Logstash grok for change field value

lukatoni · February 5, 2019, 7:38am

Hi,
I just wanna change my field value like this:

I have a log json with field:
"source_host": "dev-host-test.com.pl",

and i need to remove only .com.pl leave the old field and create new field with value:
"new_field":"dev-host-test"

Is there a simple way to do it with grok or other logstash options ?

Christian_Dahlqvist · February 5, 2019, 8:13am

Try something like this:

dissect {
  mapping => {
    "source_host" => "%{new_field}.%{}"
  }
}

lukatoni · February 5, 2019, 8:35am

Yeah this solution work, but i have mixing source_host values like:

dev-host-test
dev-host-test2.com.pl
etc

And i think this solution work only for message that have .com.pl , if message has correct value: only dev-host-test and i dont need to change anything i got an error:

[2019-02-05T09:29:14,315][WARN ][org.logstash.dissect.Dissector] Dissector mapping, pattern not found {"field"=>"source_host", "pattern"=>"%{index_field}.%{}",

Christian_Dahlqvist · February 5, 2019, 8:37am

Then you might need a conditional as well to check if the field contains a dot.
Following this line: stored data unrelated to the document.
(** ** What is committed already *)

Definition lookup_committed_recovery_transition_in (db : Db) (intent : RecoveryTransitionIntent) :
    StoreResult (option CommittedRecoveryTransition) :=
  let named := "persona " +:+ xi_persona_id intent +:+ " sequence " +:+ pretty (xi_sequence intent) in
  match find_row (λ row, (tw_persona_id row == xi_persona_id intent) &&
                         (tw_sequence row == Z.of_N (xi_sequence intent))) (db_transitions db) with
  | None => Ok None
  | Some row =>
      reject_if (tw_transition_kind row != "recovery")
        (ContinuityConflict (named +:+ " is already a routine transition"));;
      proof ← map_err invalid_continuity (parse_recovery_transition_proof_bytes (tw_proof_json row));
      statement ← map_err invalid_continuity (inspect_recovery_transition_proof proof);
      let stored_intent := recovery_transition_intent (xi_persona_id intent) statement in
      digest ← map_err invalid_continuity (recovery_transition_statement_sha256 statement);
      reject_if (negb
        ((tw_transition_statement_sha256 row == digest) &&
         (tw_root_statement_sha256 row == xi_root_statement_sha256 stored_intent) &&
         (tw_previous_transition_sha256 row == xi_previous_transition_sha256 stored_intent) &&
         (tw_previous_key_fingerprint row == xi_previous_key_fingerprint stored_intent) &&
         (tw_next_key_fingerprint row == xi_next_key_fingerprint stored_intent) &&
         (tw_issued_at row == xi_issued_at stored_intent) &&
         (tw_recovery_policy_sha256 row == Some (xi_recovery_policy_sha256 stored_intent)) &&
         (tw_recovery_policy_version row == Some (Z.of_N (xi_recovery_policy_version stored_intent))) &&
         (tw_recovery_reason row == Some (rotation_reason_name (xi_reason stored_intent)))))
        (bad_continuity "stored committed recovery transition columns do not match its proof");;
      reject_if (stored_intent != intent)
        (ContinuityConflict (named +:+ " is already committed with different recovery intent"));;
      require_recovery_ceremony_active_at (xi_expires_at stored_intent) (tw_committed_at row)
        "stored commit";;
      Ok (Some {| cx_intent := stored_intent;
                  cx_transition_statement_sha256 := tw_transition_statement_sha256 row;
                  cx_proof := proof; cx_committed_at := tw_committed_at row; cx_replayed := true |})
  end.

Definition current_snapshot_for_committed_recovery_transition (clock : Clock) (db : Db)
    (intent : RecoveryTransitionIntent) (committed : CommittedRecoveryTransition) :
    StoreResult LiveContinuitySnapshot :=
  snapshot ← live_continuity_snapshot_in clock db (xi_persona_id intent);
  let head := lc_head snapshot in
  let exact_last_proof := list.last (lc_transitions snapshot) == Some (ProofRecovery (cx_proof committed)) in
  reject_if
    ((hd_transition_sequence head != xi_sequence intent) ||
     (hd_current_key_fingerprint head != xi_next_key_fingerprint intent) ||
     (hd_last_transition_sha256 head != Some (cx_transition_statement_sha256 committed)) ||
     negb exact_last_proof)
    (ContinuityConflict ("persona " +:+ xi_persona_id intent +:+ " sequence " +:+
      pretty (xi_sequence intent) +:+ " is committed but is not the current recovery head"));;
  Ok snapshot.

Definition lookup_committed_recovery_transition (clock : Clock) (db : Db)
    (intent : RecoveryTransitionIntent) : StoreResult (option CommittedRecoveryTransition) :=
  committed ← lookup_committed_recovery_transition_in db intent;
  match committed with
  | None => Ok None
  | Some committed =>
      _ ← current_snapshot_for_committed_recovery_transition clock db intent committed;
      Ok (Some committed)
  end.

Definition committed_recovery_transition_retry_metadata (clock : Clock) (db : Db)
    (intent : RecoveryTransitionIntent) : StoreResult (option RecoveryContinuityRetryMetadata) :=
  committed ← lookup_committed_recovery_transition_in db intent;
  match committed with
  | None => Ok None
  | Some committed =>
      require_active_persona db (xi_persona_id intent);;
      snapshot ← current_snapshot_for_committed_recovery_transition clock db intent committed;
      let head_key := hd_current_key_fingerprint (lc_head snapshot) in
      current ← lookup_key_in db head_key;
      current ← ok_or current (KeyNotFound head_key);
      let key := sk_key current in
      reject_if ((pe_id (sk_persona current) != xi_persona_id intent) ||
                 (kr_persona_id key != xi_persona_id intent) ||
                 (kr_status key != Active) || (kr_fingerprint key != head_key))
        (bad_continuity "recovery retry key is not the active head key for this persona");;
      signing_reference ← ok_or (lookup_signing_reference_in db (kr_fingerprint key))
        (SigningReferenceNotFound (kr_fingerprint key));
      Ok (Some {| xm_persona_id := xi_persona_id intent;
                  xm_current_key_fingerprint := kr_fingerprint key;
                  xm_provider := kr_provider key;
                  xm_signing_locator := sf_locator signing_reference |})
  end.

Definition lookup_committed_terminal_persona_revocation_in (db : Db)
    (intent : TerminalPersonaRevocationIntent) : StoreResult (option CommittedTerminalPersonaRevocation) :=
  recorded ← recorded_terminal_persona_revocation_in db (zi_persona_id intent);
  match recorded with
  | None => Ok None
  | Some recorded =>
      statement ← map_err invalid_continuity
        (inspect_terminal_persona_revocation_proof (rtr_proof recorded));
      let stored_intent := terminal_persona_revocation_intent (zi_persona_id intent) statement in
      digest ← map_err invalid_continuity (terminal_persona_revocation_statement_sha256 statement);
      reject_if
        ((rtr_sequence recorded != zi_sequence stored_intent) ||
         (rtr_revocation_statement_sha256 recorded != digest) ||
         (rtr_root_statement_sha256 recorded != zi_root_statement_sha256 stored_intent) ||
         (rtr_previous_transition_sha256 recorded != zi_previous_transition_sha256 stored_intent) ||
         (rtr_previous_key_fingerprint recorded != zi_previous_key_fingerprint stored_intent) ||
         (rtr_recovery_policy_sha256 recorded != zi_recovery_policy_sha256 stored_intent) ||
         (rtr_recovery_policy_version recorded != zi_recovery_policy_version stored_intent) ||
         (rtr_reason recorded != zi_reason stored_intent) ||
         (rtr_issued_at recorded != zi_issued_at stored_intent))
        (bad_continuity "stored terminal-revocation columns do not match its canonical proof");;
      reject_if (stored_intent != intent)
        (ContinuityConflict ("persona " +:+ zi_persona_id intent +:+
          " is already terminally revoked with different intent"));;
      Ok (Some {| cz_intent := stored_intent;
                  cz_revocation_statement_sha256 := rtr_revocation_statement_sha256 recorded;
                  cz_proof := rtr_proof recorded; cz_committed_at := rtr_committed_at recorded;
                  cz_replayed := true |})
  end.

Definition current_snapshot_for_committed_terminal_persona_revocation (clock : Clock) (db : Db)
    (intent : TerminalPersonaRevocationIntent) (committed : CommittedTerminalPersonaRevocation) :
    StoreResult LiveContinuitySnapshot :=
  snapshot ← live_continuity_snapshot_in clock db (zi_persona_id intent);
  let exact_last_proof :=
    list.last (lc_transitions snapshot) == Some (ProofTerminalRevocation (cz_proof committed)) in
  let exact_row := match lc_terminal_revocation snapshot with
    | Some recorded =>
        (rtr_sequence recorded == zi_sequence intent) &&
        (rtr_revocation_statement_sha256 recorded == cz_revocation_statement_sha256 committed) &&
        (rtr_committed_at recorded == cz_committed_at committed)
    | None => false
    end in
  reject_if (negb exact_last_proof || negb exact_row)
    (ContinuityConflict ("persona " +:+ zi_persona_id intent +:+
      " terminal revocation is recorded but is not the current verified leaf"));;
  Ok snapshot.

Definition lookup_committed_terminal_persona_revocation (clock : Clock) (db : Db)
    (intent : TerminalPersonaRevocationIntent) :
    StoreResult (option CommittedTerminalPersonaRevocation) :=
  committed ← lookup_committed_terminal_persona_revocation_in db intent;
  match committed with
  | None => Ok None
  | Some committed =>
      _ ← current_snapshot_for_committed_terminal_persona_revocation clock db intent committed;
      Ok (Some committed)
  end.

(** ** Committing a recovery transition *)

(** The file system at each time the candidate signer is looked at, and what
    the challenge it signs is made of. *)
Record SignerSightings := {
  sg_candidate : Fs;
  sg_before : Fs;
  sg_after : Fs;
  sg_commit : Fs;
  sg_binding : Fs;
  sg_nonce : option bytes;
  sg_euid : N;
}.

Definition recovered_status (reason : RecoveryTransitionReason) : KeyStatus :=
  match reason with ReasonRecovery => Retired | ReasonCompromise => Compromised end.
Definition recovered_rotation (reason : RecoveryTransitionReason) : RotationReason :=
  match reason with ReasonRecovery => RotationRecovery | ReasonCompromise => RotationCompromise end.

Definition insert_recovery_row (db : Db) (intent : RecoveryTransitionIntent) (sha256 : string)
    (proof_json : bytes) (committed_at : Z) : StoreResult Db :=
  insert_transition_row db
    {| tw_persona_id := xi_persona_id intent; tw_sequence := Z.of_N (xi_sequence intent);
       tw_transition_statement_sha256 := sha256;
       tw_root_statement_sha256 := xi_root_statement_sha256 intent;
       tw_previous_transition_sha256 := xi_previous_transition_sha256 intent;
       tw_previous_key_fingerprint := xi_previous_key_fingerprint intent;
       tw_next_key_fingerprint := xi_next_key_fingerprint intent;
       tw_issued_at := xi_issued_at intent; tw_proof_json := proof_json;
       tw_committed_at := committed_at; tw_transition_kind := "recovery";
       tw_recovery_policy_sha256 := Some (xi_recovery_policy_sha256 intent);
       tw_recovery_policy_version := Some (Z.of_N (xi_recovery_policy_version intent));
       tw_recovery_reason := Some (rotation_reason_name (xi_reason intent)) |}.

(** The policy head is still the one that was read. *)
Definition policy_head_stands (db : Db) (persona_id : string) (head : RecoveryPolicyHead) : bool :=
  exists_in (λ row, (yh_persona_id row == persona_id) && (yh_revision row == ph_revision head) &&
                    (yh_latest_policy_version row == Z.of_N (ph_latest_policy_version head)) &&
                    (yh_latest_policy_sha256 row == ph_latest_policy_sha256 head))
    (db_policy_heads db).
Lemma has_terminal_in db row : row ∈ db_terminals db → has_terminal db (zw_persona_id row) = true.
Proof.
  intros Hin. unfold has_terminal. apply exists_in_true. exists row. split; [done|].
  by apply bool_decide_eq_true.
Qed.

Lemma write_ended j a b :
  write j a b → (∀ row, row ∈ db_terminals a → no_active_key a (zw_persona_id row) = true) →
  ∀ row, row ∈ db_terminals b → no_active_key b (zw_persona_id row) = true.
Proof.
  intros Hw Hall ended Hin. destruct (write_terminal_rows _ _ _ _ Hw Hin) as [Hold|[? _]]; [|done].
  eapply write_keeps_ended; [done|by apply has_terminal_in|auto].
Qed.

Lemma write_ended_head j a b :
  write j a b → (∀ row, row ∈ db_terminals a → has_head a (zw_persona_id row) = true) →
  ∀ row, row ∈ db_terminals b → has_head b (zw_persona_id row) = true.
Proof.
  intros Hw Hall ended Hin. destruct (write_terminal_rows _ _ _ _ Hw Hin) as [Hold|(_ & ? & _)]; [|done].
  eapply has_head_grows; [by eapply write_grows|auto].
Qed.

Lemma write_ended_policy j a b :
  write j a b → (∀ row, row ∈ db_terminals a → has_policy_head a (zw_persona_id row) = true) →
  ∀ row, row ∈ db_terminals b → has_policy_head b (zw_persona_id row) = true.
Proof.
  intros Hw Hall ended Hin. destruct (write_terminal_rows _ _ _ _ Hw Hin) as [Hold|(_ & _ & ?)]; [|done].
  eapply has_policy_head_grows; [by eapply write_grows|auto].
Qed.

Lemma write_well_formed j a b : write j a b → well_formed a → well_formed b.
Proof.
  intros Hw []. constructor; eauto using write_personas, write_key_fingerprints, write_owners, write_known,
    write_event_keys, write_events_once, write_events_ordered, write_references, write_roots, write_rooted,
    write_head_rows, write_headed, write_transitions, write_policies, write_policy_head_rows,
    write_terminals, write_ended, write_ended_head, write_ended_policy.
Qed.

Lemma writes_well_formed j a b : writes j a b → well_formed a → well_formed b.
Proof. induction 1; eauto using write_well_formed. Qed.

(** ** A revoked persona is frozen *)

(** What belongs to a persona, of every table that its authority depends on. *)
Definition heads_of (db : Db) (persona_id : string) : list HeadRow :=
  filter (λ row, hw_persona_id row = persona_id) (db_heads db).
Definition policy_heads_of (db : Db) (persona_id : string) : list PolicyHeadRow :=
  filter (λ row, yh_persona_id row = persona_id) (db_policy_heads db).
(* ===== verification/HeadFacts.v ===== *)
(** * The head key of a persona is its active key

    While a persona with a journal is not revoked, the key its head names is
    active and no other key of the persona is: no operation activates a key
    behind the journal's back or takes the head's key away from it. *)

From stdpp Require Import base numbers list strings pretty option gmap relations.
From Stdlib Require Import Strings.Byte Ascii.
From S2P Require Import Prelude Text Ordered Display Crates Io ArtifactProof Continuity RecoveryPolicy RecoveryChain.
From S2P Require Import Names Fields IpcProtocol StoreTypes StoreCommon Backup BackupVerify Tables StoredKeys Journal Store Commits Recoveries Writes StoreFacts JournalFacts.

(** ** Active keys *)

Definition active_of (db : Db) (id : string) : list KeyRow :=
  filter (λ row, kw_persona_id row = id ∧ kw_status row = "active") (db_keys db).

(** The active keys of a persona stay as they are. *)
Definition spares (id : string) (a b : Db) : Prop := active_of b id = active_of a id.

#[export] Instance spares_preorder id : PreOrder (spares id).
Proof. split; [done|]. unfold spares. intros x y z. congruence. Qed.

Definition led (db : Db) : Prop :=
  ∀ head, head ∈ db_heads db → has_terminal db (hw_persona_id head) = false →
    kw_fingerprint <$> active_of db (hw_persona_id head) = [hw_current_key_fingerprint head].

(** ** Statements *)

Lemma insert_key_spares a row b id : insert_key_row a row = Ok b → kw_persona_id row ≠ id → spares id a b.
Proof. intros H Hid. statement H. unfold spares, active_of. cbn. apply filter_snoc_other. naive_solver. Qed.

Lemma update_keys_spares a p f n b id :
  update_keys a p f = Ok (b, n) →
  (∀ row, kw_persona_id (f row) = kw_persona_id row ∧ kw_status (f row) ≠ "active") →
  (∀ row, row ∈ db_keys a → p row = true → kw_persona_id row ≠ id ∨ kw_status row ≠ "active") → spares id a b.
Proof.
  intros H Hf Hp. statement H. unfold spares, active_of. cbn. apply filter_update_other. intros row Hin Hr.
  destruct (Hf row) as [-> Hst]. specialize (Hp row Hin Hr). naive_solver.
Qed.

Lemma transition_key_spares a fp status now b id :
  transition_key a fp status now = Ok b →
  (∀ row, row ∈ db_keys a → kw_fingerprint row = fp → kw_persona_id row ≠ id ∨ kw_status row ≠ "active") →
  spares id a b.
Proof.
  unfold transition_key. intros H Hp. unwind H. simplify_eq.
  match goal with H : reject_if (status == Active) _ = _ |- _ => oks H end.
  match goal with H : update_keys _ _ _ = Ok _ |- _ => eapply update_keys_spares; [exact H|..] end.
  - intros row. split; [done|]. by destruct status.
  - intros row Hin Hr. oks Hr. auto.
Qed.

(** Statements on other tables spare every key. *)
Lemma same_keys_spares id a b : db_keys b = db_keys a → spares id a b.
Proof. unfold spares, active_of. by intros ->. Qed.

Lemma append_event_keys a id fp event_type t actor policy note b :
  append_event a id fp event_type t actor policy note = Ok b → db_keys b = db_keys a.
Proof. unfold append_event. intros H. unwind H. statement H. done. Qed.

Lemma reference_event_keys {crates : Crates} a fp event_type t locator b :
  append_signing_reference_event a fp event_type t locator = Ok b → db_keys b = db_keys a.
Proof. unfold append_signing_reference_event. intros Hok. unwind Hok. statement Hok. done. Qed.

(** ** Owners *)

(** Every row of a key names the persona as its owner. *)
Definition owned (db : Db) (fp id : string) : Prop :=
  ∀ row, row ∈ db_keys db → kw_fingerprint row = fp → kw_persona_id row = id.

Lemma unique_owned db row :
  unique kw_fingerprint (db_keys db) → row ∈ db_keys db → owned db (kw_fingerprint row) (kw_persona_id row).
Proof.
  intros Hu Hin row' Hin' Hfp. f_equal. eapply (unique_eq kw_fingerprint); [done..|]. congruence.
Qed.

Lemma transition_key_owned a fp status now b fp' id :
  transition_key a fp status now = Ok b → owned a fp' id → owned b fp' id.
Proof.
  unfold transition_key. intros H Ho. unwind H. simplify_eq.
  match goal with H : update_keys _ _ _ = Ok _ |- _ => statement H end.
  intros row' (row & -> & Hin)%list_elem_of_fmap Hfp. destruct (_ && _); cbn in *; auto.
Qed.

(** ** Steps *)

(** A change of the keys and of the heads that keeps every persona led. *)
Lemma led_by_sparing a b :
  led a → grows a b → db_heads b = db_heads a →
  (∀ head, head ∈ db_heads a → has_terminal a (hw_persona_id head) = false →
     has_terminal b (hw_persona_id head) = false → spares (hw_persona_id head) a b) → led b.
Proof.
  intros Hled Hg Hh Hsp head Hin Ht. rewrite Hh in Hin.
  assert (has_terminal a (hw_persona_id head) = false) as Hta.
  { apply not_true_iff_false. intros Hta. rewrite (has_terminal_grows a b) in Ht; done. }
  rewrite (Hsp head Hin Hta Ht). auto.
Qed.

Section operations.
Context {crates : Crates} {uuids : Uuids} {materializations : Materializations}
  {json_root_proof : Serde PersonaRootProof} {json_policy_proof : Serde RecoveryPolicyProof}
  {json_transition_proof : Serde PersonaTransitionProof}
  {json_recovery_proof : Serde RecoveryTransitionProof}
  {json_entry : Serde PersonaContinuityTransitionProof}
  {json_terminal_proof : Serde TerminalPersonaRevocationProof}
  {json_archive : Serde BackupContinuityArchive} {json_backup : Serde PersonaBackup}
  {pretty_backup : SerdePretty PersonaBackup}
  {json_root : Serde PersonaRootStatement} {json_transition : Serde PersonaTransitionStatement}
  {json_policy : Serde RecoveryPolicyStatement} {json_recovery : Serde RecoveryTransitionStatement}
  {json_terminal : Serde TerminalPersonaRevocationStatement}.

Lemma unmanaged_headless clock a id head :
  well_formed a → require_continuity_unmanaged clock a id = Ok tt → head ∈ db_heads a →
  hw_persona_id head ≠ id.
Proof.
  unfold require_continuity_unmanaged. intros Hwf H Hin <-. unwind H. apply reject_if_Ok in H.
  unfold continuity_managed_in in H. apply orb_false_iff in H as [Hno _].
  by rewrite (wf_headed a Hwf head Hin) in Hno.
Qed.

Lemma insert_key_in_spares a p fp public_key provider now b id :
  insert_key a p fp public_key provider now = Ok b → p ≠ id → spares id a b.
Proof. unfold insert_key. intros H Hid. unwind H. by eapply insert_key_spares. Qed.

Lemma append_event_spares a p fp event_type t actor policy note b id :
  append_event a p fp event_type t actor policy note = Ok b → spares id a b.
Proof. intros H. by eapply same_keys_spares, append_event_keys. Qed.

Lemma enroll_led clock a p public_key provider r b :
  well_formed a → led a → enroll_key clock a p public_key provider = Ok (r, b) → led b.
Proof.
  intros Hwf Hled Hok. pose proof (enroll_key_writes false _ _ _ _ _ _ _ Hok) as Hw.
  eapply led_by_sparing; [done|by eapply writes_grows|apply (writes_same_journal _ _ Hw)|].
  intros head Hin _ _. unfold enroll_key in Hok. unwind Hok. simplify_eq.
  match goal with H : require_continuity_unmanaged _ _ _ = _ |- _ =>
    apply (unmanaged_headless _ _ _ head Hwf) in H; [|done] end.
  etrans; [eapply insert_key_in_spares; done|by eapply append_event_spares].
Qed.

Lemma active_fingerprints_owned a id fp :
  unique kw_fingerprint (db_keys a) → fp ∈ active_key_fingerprints a id → owned a fp id.
Proof.
  unfold active_key_fingerprints, keys_of. intros Hu. rewrite order_by_perm.
  intros (row & -> & Hin)%list_elem_of_fmap. rewrite !list_elem_of_filter in Hin.
  destruct Hin as (_ & <- & Hin). by apply unique_owned.
Qed.

Lemma rotate_out_spares p reason note now fps a b id :
  fold_result (rotate_out p reason note now) a fps = Ok b → (∀ fp, fp ∈ fps → owned a fp p) → p ≠ id →
  spares id a b.
Proof.
  intros H Ho Hid. revert a H Ho. induction fps as [|fp fps IH]; intros a H Ho; cbn in H; [by simplify_eq|].
  unbind H as c Hc. unfold rotate_out in Hc. unbind Hc as d Hd.
  pose proof (append_event_keys _ _ _ _ _ _ _ _ _ Hc) as Hkeys.
  transitivity d; [|transitivity c; [by apply same_keys_spares|]].
  - eapply transition_key_spares; [done|]. intros row Hin Hfp. left.
    rewrite (Ho fp ltac:(constructor) row Hin Hfp). done.
  - apply (IH c H). intros fp' Hfp'. unfold owned. rewrite Hkeys.
    eapply transition_key_owned; [done|]. apply Ho. by constructor.
Qed.

Lemma rotate_led clock a p public_key provider reason note r b :
  well_formed a → led a → rotate_key clock a p public_key provider reason note = Ok (r, b) → led b.
Proof.
  intros Hwf Hled Hok. pose proof (rotate_key_writes false _ _ _ _ _ _ _ _ _ Hok) as Hw.
  eapply led_by_sparing; [done|by eapply writes_grows|apply (writes_same_journal _ _ Hw)|].
  intros head Hin _ _. unfold rotate_key in Hok. unwind Hok. simplify_eq.
  match goal with H : require_continuity_unmanaged _ _ _ = _ |- _ =>
    apply (unmanaged_headless _ _ _ head Hwf) in H; [|done] end.
  match goal with H : fold_result (rotate_out _ _ _ _) _ _ = Ok _ |- _ =>
    eapply rotate_out_spares in H;
      [|intros fp Hfp; by eapply active_fingerprints_owned; [apply Hwf|]|by apply not_eq_sym] end.
  etrans; [done|]. etrans; [eapply insert_key_in_spares; done|by eapply append_event_spares].
Qed.

(** The persona and the status a stored key is read with. *)
Lemma lookup_key_persona db fp stored row :
  well_formed db → lookup_key_in db fp = Ok (Some stored) → row ∈ db_keys db → kw_fingerprint row = fp →
  pe_id (sk_persona stored) = kw_persona_id row ∧ key_from_row row = Ok (sk_key stored).
Proof.
  intros Hwf H Hin <-. unfold lookup_key_in in H.
  rewrite (find_row_unique kw_fingerprint) in H by (apply Hwf || done).
  destruct (find_row _ (db_personas db)) as [prow|] eqn:Hf; [|done].
  apply find_row_Some in Hf as [_ Hid%bool_decide_eq_true].
  unbind H as persona Hp. unbind H as key Hk. simplify_eq. cbn. split; [|done].
  unfold persona_from_row in Hp. unwind Hp. by simplify_eq.
Qed.

(** The active keys of a led persona are all the head's. *)
Lemma led_active a head row :
  led a → head ∈ db_heads a → has_terminal a (hw_persona_id head) = false → row ∈ db_keys a →
  kw_persona_id row = hw_persona_id head → kw_status row = "active" →
  kw_fingerprint row = hw_current_key_fingerprint head.
Proof.
  intros Hled Hh Ht Hin Hid Hst. specialize (Hled head Hh Ht).
  assert (kw_fingerprint row ∈ kw_fingerprint <$> active_of a (hw_persona_id head)) as Hx.
  { apply list_elem_of_fmap_2. unfold active_of. by rewrite list_elem_of_filter. }
  rewrite Hled in Hx. by apply list_elem_of_singleton in Hx.
Qed.

Lemma live_snapshot_key clock db head snapshot :
  well_formed db → live_continuity_snapshot_in clock db (hw_persona_id head) = Ok snapshot →
  head ∈ db_heads db → hd_current_key_fingerprint (lc_head snapshot) = hw_current_key_fingerprint head.
Proof.
  unfold live_continuity_snapshot_in, verified_live_continuity_snapshot_in. intros Hwf H Hin.
  unbind H as verified Hv. unbind Hv as t Ht. injection H as <-.
  apply reserved_rows in Hv as [_ (row & Hrow & Hid & [_ Hread])].
  assert (row = head) as -> by (eapply (unique_eq hw_persona_id); [apply Hwf|done..]).
  unfold head_tip in Hread. by injection Hread.
Qed.

Lemma key_from_active row key : key_from_row row = Ok key → kw_status row = "active" → kr_status key = Active.
Proof.
  unfold key_from_row. intros H Hst. unbind H as provider Hp. rewrite Hst in H. unbind H as status Hs.
  simplify_eq. cbn. by vm_compute in Hs; simplify_eq.
Qed.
lukatoni · February 5, 2019, 9:42am

Simple if ? like:

if ("*." in [source_host]) {
dissect {
  mapping => {
    "source_host" => "%{source_host}.%{}"
  } 
 }
}

Christian_Dahlqvist · February 5, 2019, 9:54am

Maybe something like this:

  if [source_host] =~ /\./ {
    dissect {
      mapping => {
        "source_host" => "%{new_field}.%{}"
      }
    }
  } else {
    mutate {
      copy => { "source_host" => "new_field" }
    }
  }

lukatoni · February 5, 2019, 12:21pm

Works perfectly <3 ! Thanks so much!

system · March 5, 2019, 12:21pm

This topic was automatically closed 28 days after the last reply. New replies are no longer allowed.